The first patients were enrolled at Kaleida Health’s Buffalo General Medical Center-Gates Vascular Institute in Buffalo, N.Y., by Dr. Vijay Iyer, chief of Cardiology at the University of Buffalo and director, Structural Heart Interventions at Buffalo General Hospital.
 
“With the recent proliferation of large bore arterial access, there’s a moment at the completion of each procedure when vessel management is critical and clinicians must quickly and effectively close it to reduce unnecessary, potentially life-threatening bleeding,” said Dr. William Gray, system chief in the division of cardiovascular disease at Main Line Health, co-director at the Lankenau Heart Institute in Philadelphia, and principal investigator for the PerQseal PATCH study. “I look forward to evaluating the PerQseal technology and its simplified, controlled technique—with the ultimate goal of reducing vascular complications for these patients.”
 
Large hole arterial access is required for clinicians to perform percutaneous cardiovascular procedures, including transcatheter aortic valve replacement (TAVR), thoracic and abdominal endovascular aneurysm repair (TEVAR and EVAR), and the use of a cardiac assist device (CAD).
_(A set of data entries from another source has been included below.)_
(* ===================================================================== *)
(** * Further properties of spec customisation                            *)
(* ===================================================================== *)

Lemma first_server_url_app h os c d url :
  first_server_url h c d url → first_server_url (h ++ os) c d url.
Proof.
  intros (o & D & Hc & Ht & Hu). exists o, D.
  split_and!; [by apply heap_lookup_app | by apply server_target_app | done].
Qed.

(** Assigning, in some dict of the store, to a key other than [servers] and
    [url] keeps the first server entry and its URL. *)
Lemma first_server_url_insert h c d url x X k v :
  first_server_url h c d url → h !! x = Some (ODict X) →
  k ≠ k_servers → k ≠ k_url →
  first_server_url (<[x := ODict (dict_set k v X)]> h) c d url.
Proof.
  intros (o & D & Hc & (K & L & rest & -> & Hs & HL & Hd) & Hu) Hx Hk1 Hk2.
  assert (x ≠ L) as HxL by (intros ->; congruence).
  assert (∃ K', <[x := ODict (dict_set k v X)]> h !! c = Some (ODict K')
                ∧ dict_get k_servers K' = Some (VRef L)) as (K' & Hc' & Hs').
  { destruct (decide (x = c)) as [->|Hne].
    - exists (dict_set k v K). assert (X = K) as -> by congruence.
      split; [by eapply heap_insert_eq | by rewrite dict_get_set_ne].
    - exists K. by rewrite list_lookup_insert_ne. }
  assert (∃ D', <[x := ODict (dict_set k v X)]> h !! d = Some (ODict D')
                ∧ dict_get k_url D' = Some (VStr url)) as (D' & Hd' & Hu').
  { destruct (decide (x = d)) as [->|Hne].
    - exists (dict_set k v D). assert (X = D) as -> by congruence.
      split; [by eapply heap_insert_eq | by rewrite dict_get_set_ne].
    - exists D. by rewrite list_lookup_insert_ne. }
  exists (ODict K'), D'. split_and!; [done | | done].
  exists K', L, rest. split_and!; [done | done | | done].
  by rewrite list_lookup_insert_ne.
Qed.

(** The server step, on a document with a first server entry. *)
Lemma set_server_url_first c url h o d D l o' :
  h !! c = Some o → server_target h o d D →
  h !! l = Some o' → server_target h o' d D →
  ∃ h', set_server_url (VRef c) url h = (h', Ok tt)
        ∧ first_server_url h' c d url ∧ first_server_url h' l d url
        ∧ length h' = length h
        ∧ (∀ x X, h !! x = Some (ODict X) → ∃ X', h' !! x = Some (ODict X')).
Proof.
  intros Hc Ht Hl Ht'.
  eexists. split; [by eapply set_server_url_target|].
  assert (∀ c0 o0, h !! c0 = Some o0 → server_target h o0 d D →
            first_server_url (<[d := ODict (dict_set k_url (VStr url) D)]> h) c0 d url)
    as Hfirst.
  { intros c0 o0 Hc0 (K & L & rest & -> & Hs & HL & Hd).
    assert (d ≠ L) as HdL by (intros ->; congruence).
    destruct (decide (d = c0)) as [->|Hne].
    - assert (D = K) as -> by congruence.
      exists (ODict (dict_set k_url (VStr url) K)), (dict_set k_url (VStr url) K).
      split_and!; [by eapply heap_insert_eq | | by apply dict_get_set].
      exists (dict_set k_url (VStr url) K), L, rest.
      split_and!; [done | | by rewrite list_lookup_insert_ne | by eapply heap_insert_eq].
      rewrite dict_get_set_ne; [done | apply k_url_ne_servers].
    - exists (ODict K), (dict_set k_url (VStr url) D).
      split_and!; [by rewrite list_lookup_insert_ne | | by apply dict_get_set].
      exists K, L, rest.
      split_and!; [done | done | by rewrite list_lookup_insert_ne
                  | by eapply heap_insert_eq]. }
  split_and!; [by eapply Hfirst | by eapply Hfirst | by rewrite length_insert |].
  intros x X Hx. destruct (decide (d = x)) as [->|Hne].
  - eexists. by eapply heap_insert_eq.
  - exists X. by rewrite list_lookup_insert_ne.
Qed.

(** The two later steps of the PAT customisation keep the first server
    entry and its URL. *)
Lemma set_security_schemes_first c h h' u c0 d url :
  Pat.set_security_schemes (VRef c) h = (h', Ok u) →
  first_server_url h c0 d url → first_server_url h' c0 d url.
Proof.
  intros (o & Hc & [[_ ->]|(p & P & (K & -> & Hp & HP & _) & ->)])%set_security_schemes_inv
    Hfirst; [done|].
  apply first_server_url_insert;
    [by apply first_server_url_app | by apply heap_lookup_app
    | apply k_securitySchemes_ne_servers | apply k_securitySchemes_ne_url].
Qed.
The current approach to large-diameter arterial closure is a surgical repair or the use of suture- or collagen-based closure devices. Both can result in major vascular complications, such as vessel distortion at the closure site, which may lead to stenosis, thrombus formation or abrupt closure.
 
PerQseal is the first sutureless, fully absorbable synthetic implant for large-bore vessel punctures. It’s placed from inside the vessel, making deployment simpler and more controlled than conventional closure techniques.
 
“Large bore closure can be challenging, and PerQseal is a promising technology for interventional cardiologists as a growing number of treatment options for patients utilise fully percutaneous approaches,” Iyer said. “I’m honored to participate in this study and look forward to gathering additional clinical evidence supporting this innovation’s potential benefits.”
 
Vivasure’s pivotal study will enroll up to 171 U.S. patients up to 90 patients in up to eight European investigational sites. The data will support a pre-market approval submission to the U.S. Food and Drug Administration (FDA).
 
Based in Galway, Ireland, Vivasure develops advanced polymer implants and delivery systems, primarily focused on minimally invasive vessel closure in cardiology, interventional radiology and vascular surgery. Vivasure operates a fully integrated R&D and ISO 13485 certified manufacturing facility and is backed by leading international medtech investors. 

The PerQseal is not available for sale in the United States.